= 2023 BAL Nile Conference =

Nile Conference of the 2023 Basketball Africa League

The Nile Conference of the 2023 BAL season is played from 26 April to 6 May 2023 and will be played in the Hassan Moustafa Sports Hall in 6th of October, Cairo, Egypt. The four highest-ranked teams advance to the 2023 BAL Playoffs where they will each meet a team from the Nile Conference in the quarter-finals.

== Standings ==

| Pos | Team | Pld | W | L | PF | PA | PD | PCT | Qualification |  | PDL | AAH | CFV | CTT | SLC | COI |
| 1 | Petro de Luanda | 5 | 5 | 0 | 463 | 363 | +100 | 1.000 | Advance to playoffs |  | — | 91–90 | — | 87–48 | — | 89–71 |
| 2 | Al Ahly (H) | 5 | 4 | 1 | 425 | 380 | +45 | .800 |  | — | — | 92–73 | — | 80–70 | — |
| 3 | Ferroviário da Beira | 5 | 2 | 3 | 416 | 462 | −46 | .400 |  | 76–101 | — | — | 82–76 | — | — |
| 4 | Cape Town Tigers | 5 | 2 | 3 | 354 | 398 | −44 | .400 |  | — | 75–91 | — | — | — | 80–70 |
| 5 | SLAC | 5 | 1 | 4 | 409 | 427 | −18 | .200 |  |  | 78–95 | — | 97–109 | 68–75 | — | — |
| 6 | City Oilers | 5 | 1 | 4 | 375 | 412 | −37 | .200 |  | — | 70–72 | 96–75 | — | 68–96 | — |

== Games ==

=== 26 April ===
Al Ahly won their inaugural game in the BAL behind debutant Nuni Omot who scored 21 points for his team.

=== 29 April ===
Petro de Luanda defeated Ferroviário by a wide margin, with twelve of Petro's players scoring at least three points.

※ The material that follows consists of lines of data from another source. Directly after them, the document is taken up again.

Lemma wp_start_stop s pl c :
  sched_inv s pl → (c < n)%nat → at_ s c = Run → hand s (activeThreads s c) = None →
  (isIdle s (activeThreads s c) = true → flag s (activeThreads s c) = true) →
  wp (start_stop c) (λ _, stays c s pl (Look MustBlock Bury c (activeThreads s c))) s.
Proof.
  intros Hinv Hc Hrun Hh Hi. pose proof (active_frames s pl c Hinv Hc Hrun) as Hfr. unfold start_stop. apply wp_bind, wp_get. rewrite Hfr.
  apply wp_bind, wp_modify. set (me := activeThreads s c) in *.
  assert (E : mkSched (nexts s) (isIdle s) (no_preempt s) (queues s) (activeThreads s) (idleThreads s) (at_ s) (next_id s) (hand s) (dead s)
    (flag s) (fset (frames s) me [Stopping]) = pushed s me (flag s me) [Stopping]) by (unfold pushed; by rewrite (fset_same (flag s))).
  rewrite E. apply wp_enter_block; try done.
  - unfold thread_flag. simpl. fold me. by rewrite !fset_eq, Hfr.
  - split; [done|]. simpl. apply fset_eq.
Qed.

(** What the queues and places say of the numbers of threads and of the
    dead, when one thread moves that was neither unborn nor dead. *)
Lemma unborn_move s pl t p :
  sched_inv s pl → pl t ≠ Unborn → p ≠ Unborn → ∀ u, fset pl t p u = Unborn ↔ (next_id s ≤ u)%nat.
Proof. intros Hinv Ht Hp u. rewrite <-(si_unborn _ _ Hinv). destruct (decide (u = t)) as [->|]; [by rewrite fset_eq|by rewrite fset_ne]. Qed.

Lemma dead_move s pl t p :
  sched_inv s pl → pl t ≠ Gone → p ≠ Gone → ∀ u, fset pl t p u = Gone ↔ dead s u = true.
Proof. intros Hinv Ht Hp u. rewrite <-(si_dead _ _ Hinv). destruct (decide (u = t)) as [->|]; [by rewrite fset_eq|by rewrite fset_ne]. Qed.

(** Only the hand of the core's own thread has changed. *)
Lemma own_hand s s' u :
  (∃ h, hand s' = fset (hand s) u h) → no_preempt s' = no_preempt s → flag s' = flag s → frames s' = frames s →
  ∀ v, v ≠ u → own s' v = own s v.
Proof. intros [h E1] E2 E3 E4 v Hv. unfold own. by rewrite E1, E2, E3, E4, fset_ne. Qed.

(** What a thread has been in while no core had it. *)
Lemma away_same s s' pl t :
  sched_inv s pl → away (pl t) = true → isIdle s' = isIdle s → frames s' t = frames s t → resumes s' t.
Proof. intros Hinv Ht Ei Ef. pose proof (si_away _ _ Hinv t Ht). unfold resumes. by rewrite Ei, Ef. Qed.

Lemma wp_up_some s pl c w :
  sched_inv s pl → (c < n)%nat → at_ s c = Run → hand s (activeThreads s c) = None →
  wp (up_some c w) (λ _ s', ((∀ t, pl t ≠ In (WaitingQ w)) ∧ stays c s pl Run s') ∨
    ∃ t, pl t = In (WaitingQ w) ∧ (∀ l, is_queue (nexts s) (queues s (WaitingQ w)) l → head l = Some t) ∧
      stepped c s pl t (Hand (activeThreads s c)) Run (Some t) (tail_of (WaitingQ w)) s') s.
Proof.
  intros Hinv Hc Hrun Hnone. unfold up_some. apply wp_bind, wp_gets.
  pose proof (active_held s pl c Hinv Hc Hrun) as Hact.
  apply wp_bind. eapply wp_q_remove; [apply (si_queues _ _ Hinv)|..].
  - intros qs Hq Hno Hl. apply wp_modify. left. split; [done|].
    apply stays_intro; simpl; rewrite ?fset_same by done; try done. by eapply inv_requeue.
  - intros qs t Ht Hq Hd Hl. apply wp_modify. pose proof (queued_thread s pl t _ Hinv Ht) as Hidle.
    right. exists t. split_and!; [done|done|].
    split; simpl; rewrite ?(fset_same (at_ s)) by done; try done; [|apply evolves_move; congruence|apply same_flags; [by rewrite Ht|done]].
    eapply inv_aside; simpl; [exact Hinv|exact Hc|..]; try done; try congruence.
    + intros u _. destruct (decide (u = activeThreads s c)) as [->|]; [by right|left; eapply own_hand; simpl; eauto].
    + by apply Hq.
    + eapply hands_take; [apply (si_hands _ _ Hinv)|done|done|done|congruence..].
    + apply unborn_move; [done|congruence|done].
    + apply dead_move; [done|congruence|done].
    + intros _. eapply away_same; [exact Hinv|by rewrite Ht|done|done].
Qed.

Lemma wp_create s pl c :
  sched_inv s pl → (c < n)%nat → at_ s c = Run → hand s (activeThreads s c) = None →
  wp (create c) (λ _, stepped c s pl (next_id s) (Hand (activeThreads s c)) Run (Some (next_id s)) same_lists) s.
Proof.
  intros Hinv Hc Hrun Hnone. unfold create. apply wp_bind, wp_get. do 4 apply wp_bind, wp_modify. apply wp_modify.
  pose proof (active_held s pl c Hinv Hc Hrun) as Hact. set (t := next_id s).
  assert (Ht : pl t = Unborn) by (apply (si_unborn _ _ Hinv); lia).
  assert (Hne : activeThreads s c ≠ t) by congruence.
  assert (Hidle : isIdle s t = false).
  { destruct (isIdle s t) eqn:E; [|done]. destruct (idle_place s pl t Hinv E) as [[c' ?]|?]; congruence. }
  split; simpl; rewrite ?(fset_same (at_ s)) by done; try done; [|apply evolves_move; congruence|apply same_become|].
  - eapply inv_aside; simpl; [exact Hinv|exact Hc|..]; try done; try congruence.
    + intros u Hu. destruct (decide (u = activeThreads s c)) as [->|]; [by right|left]. unfold own. simpl. by rewrite !fset_ne.
    + by rewrite fset_ne.
    + apply queues_ok_move; [congruence|done|apply (si_queues _ _ Hinv)].
    + eapply hands_take; [apply (si_hands _ _ Hinv)|done|done|done|congruence..].
    + intros u. destruct (decide (u = t)) as [->|]; [rewrite fset_eq; split; [done|unfold t; lia]|].
      rewrite fset_ne, (si_unborn _ _ Hinv) by done. unfold t in *. lia.
    + apply dead_move; [done|congruence|done].
    + intros _. left. simpl. apply fset_eq.
  - intros u. rewrite (fset_same (flag_of s pl) _ _ eq_refl). unfold flag_of, thread_flag. simpl. destruct (decide (u = t)) as [->|]; [|by rewrite !fset_ne].
    rewrite !fset_eq. by rewrite decide_False, decide_True.
Qed.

In the second game of the day, Al Ahly led by as many as 33 points in the third quarter before a late rally by the City Oilers. The Oilers managed to cut the lead to 2 points with 2.6 seconds remaining in the game.

=== 30 April ===
Ferroviário da Beira had a lead of as much as 22 points before losing their advantage and trailing 95–92 in the fourth quarter. Point guard Will Perry of Beira scored 41 points, tying the league's single-game scoring record and setting a new record for most three-point field goals in a game with 9 three pointers. Four of Perry's three point field goals came in the fourth quarter, and gave Beira the advantage to improve their record to 1–2 and stay in the race for a playoff spot.

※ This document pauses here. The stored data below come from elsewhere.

Lemma running_on_cpu : on_cpu t.
Proof using Hc Hi Hk Hme Hrun.
  pose proof (k_program _ _ _ Hk i t Hi) as Hok. rewrite <-Hme, (spot_active _ _ _ (k_sched _ _ _ Hk) Hc Hrun) in Hok. done.
Qed.

Lemma running_held : pl (tid i) = Held c.
Proof using Hc Hk Hme Hrun. rewrite <-Hme. exact (active_held n _ _ _ (k_sched _ _ _ Hk) Hc Hrun). Qed.

Lemma running_hand : hand (sch k) (activeThreads (sch k) c) = tid <$> claims (at_ t).
Proof using Hi Hk Hme. rewrite Hme. by apply (k_hands _ _ _ Hk). Qed.

Lemma running_low a : (∀ u, (u ≤ n)%nat → fset (hand (sch k)) (activeThreads (sch k) c) a u ≠ None → u = last ∧ reaping k last = false ∧ (last < n)%nat).
Proof using Hk Hme. intros u Hu. rewrite fset_ne by (rewrite Hme; unfold tid; clear -Hu; lia). by apply (k_low _ _ _ Hk). Qed.

(** [stop] at the end of a thread. *)
Lemma stop_goes_on : todo t = Done → goes_on flags (program_step c i k).
Proof using Hc Hi Hk Hme Hrun.
  intros Ht. unfold program_step. rewrite Hi. cbn [mbind option_bind]. rewrite Ht. unfold sched_step.
  destruct (thread_at _ _ _ _ (k_sems _ _ _ Hk) Hi) as (e & _ & [Hcall _ _ _]).
  assert (Hat : at_ t = Running) by (apply Hcall; unfold sem_of; by rewrite Ht).
  eapply goes_on_sched.
  - apply core_run; [done|done|]. eapply wp_mono; [apply (wp_start_stop n _ _ c (k_sched _ _ _ Hk) Hc Hrun)|].
    + by rewrite running_hand, Hat.
    + rewrite Hme, (k_idle _ _ _ Hk), tid_lt. done.
    + intros [] s' H. exact H.
  - intros s' H. eapply kept_block; try done; [apply (k_sems _ _ _ Hk)|apply keep_flags_same| | |by eapply low_same].
    + rewrite Hme. by intros ?%eq_sym%reaper_not_tid.
    + intros j u Hj Ej. rewrite Hme in Ej. apply tid_inj in Ej as ->. rewrite Hi in Hj. injection Hj as <-. split; [done|].
      by apply (k_hands _ _ _ Hk).
Qed.

(** A step that only turns interrupts off or on, if anything. *)
Lemma plain_goes_on m' :
  iexec i (mch k) = Some m' → demand t = None →
  ∃ t', threads m' !! i = Some t' ∧ goes_on flags (s ← scheduler c (Flag (iflag t')) k; Some (mkKernel s m' (reaping k))).
Proof using Hc Hi Hk Hme Hrun.
  intros E Hd. pose proof running_on_cpu as Hon. pose proof (k_sched _ _ _ Hk) as Hs.
  destruct (plain_step flags _ _ _ _ (k_sems _ _ _ Hk) Hi Hon Hd E) as (t' & Et & Hcl & Hon' & Hw).
  exists t'. split; [rewrite Et; apply list_lookup_insert_eq; by eapply lookup_lt_Some|].
  destruct (scheduler_wp k c (Flag (iflag t')) _ (core_run k c (Flag (iflag t')) _ Hrun ltac:(done) (wp_flag n _ _ c (iflag t') Hs Hc Hrun))) as (s' & Es & H).
  rewrite Es. eexists. split; [done|].
  eapply (kept_stays flags k pl (iflag t') c Run); try done.
  - rewrite Hme. apply running_held.
  - eapply inv_iexec; [apply (k_sems _ _ _ Hk)|exact E].
  - intros u _ _. by rewrite Hrun.
  - intros j u. rewrite Et. intros [(<- & <- & _)|[Hne Hj]]%list_lookup_insert_Some.
    + by rewrite decide_True.
    + rewrite decide_False by (rewrite Hme; intros ?%tid_inj; congruence). by apply (k_program _ _ _ Hk).
  - intros j u. rewrite Et. intros [(<- & <- & _)|[Hne Hj]]%list_lookup_insert_Some.
    + rewrite Hcl. by apply (k_hands _ _ _ Hk).
    + by apply (k_hands _ _ _ Hk).
  - by eapply low_same.
  - intros j u. rewrite Et, Hme. intros [(<- & <- & _)|[Hne Hj]]%list_lookup_insert_Some; [by rewrite fset_eq|].
    rewrite fset_ne by (intros ?%tid_inj; congruence). by apply (k_flags _ _ _ Hk).
  - rewrite Hme. by intros ?%eq_sym%reaper_not_tid.
Qed.

(** [block] of [down]. *)
Lemma block_goes_on m' was w :
  iexec i (mch k) = Some m' → at_ t = Down_block was → sem_of t = Some w →
  goes_on flags (s ← scheduler c (DownBlocked w) k; Some (mkKernel s m' (reaping k))).
Proof using Hc Hi Hk Hme Hrun.
  intros E Hat Hw.
  assert (Em := iexec_advance (mch k) i t w (isems (mch k) w) (Down_add was) (iflag t) Hi Hw ltac:(by rewrite Hat)).
  rewrite E in Em. injection Em as Em.
  destruct (scheduler_wp k c (DownBlocked w) _ (core_run k c (DownBlocked w) _ Hrun ltac:(done)
    (wp_block_plain n _ _ c MustBlock (WaitOn w) (k_sched _ _ _ Hk) Hc Hrun
       ltac:(split_and!; [rewrite running_hand, Hat; done|rewrite Hme, (k_idle _ _ _ Hk); apply tid_lt|by eapply active_frames; [apply (k_sched _ _ _ Hk)| |]])
       ltac:(rewrite Hme, (k_idle _ _ _ Hk), tid_lt; done)))) as (s' & Es & H).
  rewrite Es. eexists. split; [done|]. eapply kept_block; try done; [eapply inv_iexec; [apply (k_sems _ _ _ Hk)|exact E]|..].
  - eapply keep_flags_step; [exact Hi|by rewrite Em|done].
  - rewrite Hme. by intros ?%eq_sym%reaper_not_tid.
  - intros j u. rewrite Em. intros Hj Ej. rewrite Hme in Ej. apply tid_inj in Ej as ->. cbn [threads] in Hj.
    rewrite list_lookup_insert_eq in Hj by (by eapply lookup_lt_Some). injection Hj as <-. split; [split; [by exists was|exact Hw]|].
    rewrite (k_hands _ _ _ Hk _ _ Hi). by rewrite Hat.
  - intros j u. rewrite Em. cbn [threads]. intros Hj Ej. rewrite list_lookup_insert_ne in Hj; [done|]. intros <-. by rewrite Hme in Ej.
  - by eapply low_same.
  - intros v. rewrite Em. cbn [isems]. rewrite iwaiting_upd. by destruct (decide (v = w)) as [->|].
Qed.

(** The places of the others, when a thread moves and the program of this
    one goes on. *)
Lemma others_ok m' t' z q :
  threads m' = <[i := t']> (threads (mch k)) → on_cpu t' → z ≠ tid i →
  (∀ j u, threads (mch k) !! j = Some u → tid j = z → program_ok q u) →
  ∀ j u, threads m' !! j = Some u → program_ok (if decide (tid j = z) then q else spot_of (sch k) pl (tid j)) u.
Proof using Hc Hi Hk Hme Hrun.
  intros Et Hon Hz Hq j u. rewrite Et. intros [(<- & <- & _)|[Hne Hj]]%list_lookup_insert_Some.
  - rewrite decide_False by done. rewrite <-Hme, (spot_active _ _ _ (k_sched _ _ _ Hk) Hc Hrun). done.
  - case_decide as Ej; [by eapply Hq|by apply (k_program _ _ _ Hk)].
Qed.

Lemma hands_after m' t' h :
  threads m' = <[i := t']> (threads (mch k)) → h = tid <$> claims (at_ t') →
  ∀ j u, threads m' !! j = Some u → fset (hand (sch k)) (activeThreads (sch k) c) h (tid j) = tid <$> claims (at_ u).
Proof using Hk Hme.
  intros Et -> j u. rewrite Et, Hme. intros [(<- & <- & _)|[Hne Hj]]%list_lookup_insert_Some; [by rewrite fset_eq|].
  rewrite fset_ne by (intros ?%tid_inj; congruence). by apply (k_hands _ _ _ Hk).
Qed.

(** Nobody else runs on the core. *)
Lemma core_alone u : u ≠ tid i → pl u = Held c → core_spot Run u = core_spot (phases (sch k) c) u.
Proof using Hrun. by rewrite Hrun. Qed.

(** The head of the queue of a semaphore, for the scheduler and for the program. *)
Lemma queue_head w l z :
  is_queue (nexts (sch k)) (queues (sch k) (WaitingQ w)) l → head l = Some z →
  ∃ j r, iwaiting (isems (mch k) w) = j :: r ∧ z = tid j.
Proof using Hk.
  intros Hl Hz. pose proof (k_waiting _ _ _ Hk w l Hl) as El. destruct (iwaiting (isems (mch k) w)) as [|j r]; subst l; [done|].
  injection Hz as <-. eauto.
Qed.

(** [waiting.remove()] of [up]. *)
Lemma remove_goes_on m' was w :
  iexec i (mch k) = Some m' → at_ t = Up_remove was → sem_of t = Some w →
  goes_on flags (s ← scheduler c (UpSome w) k; Some (mkKernel s m' (reaping k))).
Proof using Hc Hi Hk Hme Hrun.
  intros E Hat Hw. pose proof (k_sched _ _ _ Hk) as Hs. pose proof (inv_iexec _ _ _ _ (k_sems _ _ _ Hk) E) as Hv.
  assert (Hnone : hand (sch k) (activeThreads (sch k) c) = None) by (by rewrite running_hand, Hat).
  destruct (scheduler_wp k c (UpSome w) _ (core_run k c (UpSome w) _ Hrun ltac:(done) (wp_up_some n _ _ c w Hs Hc Hrun Hnone))) as (s' & Es & H).
  rewrite Es. eexists. split; [done|]. destruct (si_queues _ _ _ Hs (WaitingQ w)) as (l & Hl & _ & Hin).
  destruct H as [[Hno H]|(z & Hz & Hhd & H)].
  - assert (Hnil : iwaiting (isems (mch k) w) = []).
    { destruct (iwaiting (isems (mch k) w)) as [|j r] eqn:Eq; [done|]. exfalso. apply (Hno (tid j)), Hin.
      rewrite (k_waiting _ _ _ Hk w l Hl), Eq. by left. }
    assert (Em := iexec_advance (mch k) i t w (isems (mch k) w) (Up_read was) (iflag t) Hi Hw ltac:(rewrite Hat; simpl; by rewrite Hnil)).
    rewrite E in Em. injection Em as Em. assert (Et : threads m' = <[i := mkThread (todo t) (Up_read was) (iflag t)]> (threads (mch k))) by (by rewrite Em).
    unfold stays_with in H. eexists. eapply kinv_stepped_plain; [exact Hk|exact H|exact Hv|..]; rewrite ?Hme, ?running_held; try done.
    + by intros c' [= <-].
    + apply core_alone.
    + intros j u. rewrite Et. intros [(<- & <- & _)|[Hne Hj]]%list_lookup_insert_Some; [by rewrite decide_True|].
      rewrite decide_False by (intros ?%tid_inj; congruence). by apply (k_program _ _ _ Hk).
    + intros j Hj. intros ->%tid_inj. apply lookup_ge_None in Hj. congruence.
    + rewrite <-Hme. eapply hands_after; [exact Et|]. by rewrite Hnone.
    + rewrite <-Hme. apply running_low.
    + intros v l' ->. rewrite Em. cbn [isems]. rewrite iwaiting_upd. by destruct (decide (v = w)) as [->|].
    + eapply keep_flags_step; [exact Hi|exact Et|done].
  - destruct (queue_head w l z Hl (Hhd l Hl)) as (j & r & Eq & ->).
    assert (Em := iexec_advance (mch k) i t w (mkISem (taken (isems (mch k) w)) (icount (isems (mch k) w)) r) (Up_unlock was (Some j)) (iflag t) Hi Hw
      ltac:(rewrite Hat; simpl; by rewrite Eq)).
    rewrite E in Em. injection Em as Em.
    assert (Et : threads m' = <[i := mkThread (todo t) (Up_unlock was (Some j)) (iflag t)]> (threads (mch k))) by (by rewrite Em).
    assert (Hji : tid j ≠ tid i) by (intros Ej; rewrite Ej, running_held in Hz; done).
    eexists. eapply kinv_stepped_plain; [exact Hk|exact H|exact Hv|..]; try done.
    + intros u _ _. by rewrite Hrun.
    + eapply others_ok; [exact Et|done|done|]. intros j' u Hj' ->%tid_inj. pose proof (k_program _ _ _ Hk _ _ Hj') as Hok.
      rewrite (spot_off _ _ _ _ Hz) in Hok by done. unfold new_spot, program_ok. rewrite Hme, tid_lt. by destruct Hok.
    + intros j' Hj' Ej. exfalso. eapply not_beyond; [exact Hk| |exact Hj'|exact Ej]. congruence.
    + eapply hands_after; [exact Et|done].
    + apply running_low.
    + intros v l' ->. rewrite Em. cbn [isems]. rewrite iwaiting_upd. unfold tail_of. destruct (decide (v = w)) as [->|Hne].
      * rewrite decide_True by done. by rewrite Eq.
      * by rewrite decide_False by congruence.
    + eapply keep_flags_step; [exact Hi|exact Et|done].
Qed.

(** [schedule] of the thread that [up] has taken. *)
Lemma wake_goes_on m' j :
  iexec i (mch k) = Some m' → at_ t = Up_schedule (Some j) → sem_of t ≠ None →
  goes_on flags (s ← scheduler c Wake k; Some (mkKernel s m' (reaping k))).
Proof using Hc Hi Hk Hme Hrun.
  intros E Hat Hw. pose proof (k_sched _ _ _ Hk) as Hs. pose proof (inv_iexec _ _ _ _ (k_sems _ _ _ Hk) E) as Hv.
  assert (Hsome : hand (sch k) (activeThreads (sch k) c) = Some (tid j)) by (by rewrite running_hand, Hat).
  destruct (scheduler_wp k c Wake _ (core_run k c Wake _ Hrun ltac:(done) (wp_wake n _ _ c Hs Hc Hrun))) as (s' & Es & H). rewrite Hsome in H.
  rewrite Es. eexists. split; [done|]. pose proof (proj1 (h_in _ _ _ (si_hands _ _ _ Hs) _ _) Hsome) as Hz.
  destruct (claimed_waits _ _ _ _ j (k_sems _ _ _ Hk) Hi) as (p & was & f & Hj & _); [by rewrite Hat|].
  assert (Hji : j ≠ i) by (intros ->; rewrite running_held in Hz; done).
  assert (Em := proj2 (iexec_move _ _ _) (move_wake i (mch k) t j p was f Hi Hw Hat Hj)). rewrite E in Em. injection Em as Em.
  assert (Et : ∀ j' u, threads m' !! j' = Some u → (j' = i ∧ at_ u = Running) ∨ (j' = j ∧ at_ u = Down_back was) ∨ (j' ≠ i ∧ j' ≠ j ∧ threads (mch k) !! j' = Some u)).
  { intros j' u. rewrite Em. cbn [threads]. intros [(<- & <- & _)|[Hn1 [(<- & <- & _)|[Hn2 Hj']]%list_lookup_insert_Some]]%list_lookup_insert_Some; eauto 8. }
  eexists. eapply kinv_stepped_plain; [exact Hk|exact H|exact Hv|..]; try done.
  - intros u _ _. by rewrite Hrun.
  - intros j' u [[-> Hu]|[[-> Hu]|(Hn1 & Hn2 & Hj')]]%Et.
    + rewrite decide_False by (intros ?%tid_inj; congruence). rewrite <-Hme, (spot_active _ _ _ Hs Hc Hrun). simpl. unfold on_cpu. by rewrite Hu.
    + rewrite decide_True by done. right. by exists was.
    + rewrite decide_False by (intros ?%tid_inj; congruence). by apply (k_program _ _ _ Hk).
  - intros j' Hj' Ej. exfalso. eapply not_beyond; [exact Hk| |exact Hj'|exact Ej]. congruence.
  - rewrite Hme. intros j' u [[-> Hu]|[[-> Hu]|(Hn1 & Hn2 & Hj')]]%Et; rewrite ?Hu.
    + by rewrite fset_eq.
    + rewrite fset_ne by (intros ?%tid_inj; congruence). by rewrite (k_hands _ _ _ Hk _ _ Hj).
    + rewrite fset_ne by (intros ?%tid_inj; congruence). by apply (k_hands _ _ _ Hk).
  - apply running_low.
  - intros v l' ->. by rewrite Em.
  - intros j' u. rewrite Em. cbn [threads].
    intros [(<- & <- & _)|[Hn1 [(<- & <- & _)|[Hn2 Hj']]%list_lookup_insert_Some]]%list_lookup_insert_Some; eauto.
Qed.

In their second meeting in two seasons, Petro de Luanda blew out the Cape Town Tigers by as much as 39 points. Five players scored in double digits for Petro, while Josh Hall led Cape Town in scoring with 14 points.

=== 3 May ===
Petro de Luanda became the first club from the Nile Conference to qualify for the 2023 BAL Playoffs, as their bench outscored SLAC's bench 44–2.

=== 5 May ===
In the match-up between Petro de Luanda and Al-Ahly, the Angolan champions won the game on a buzzer-beating tip-in by Gerson Gonçalves. Carlos Morais hit eight three-pointers, just one shy of the league record.

=== 6 May ===
The Cape Town Tigers qualified for their second straight playoffs following their win against the City Oilers. Before the last game of the Nile Conference, SLAC was already eliminated because of the result earlier that day.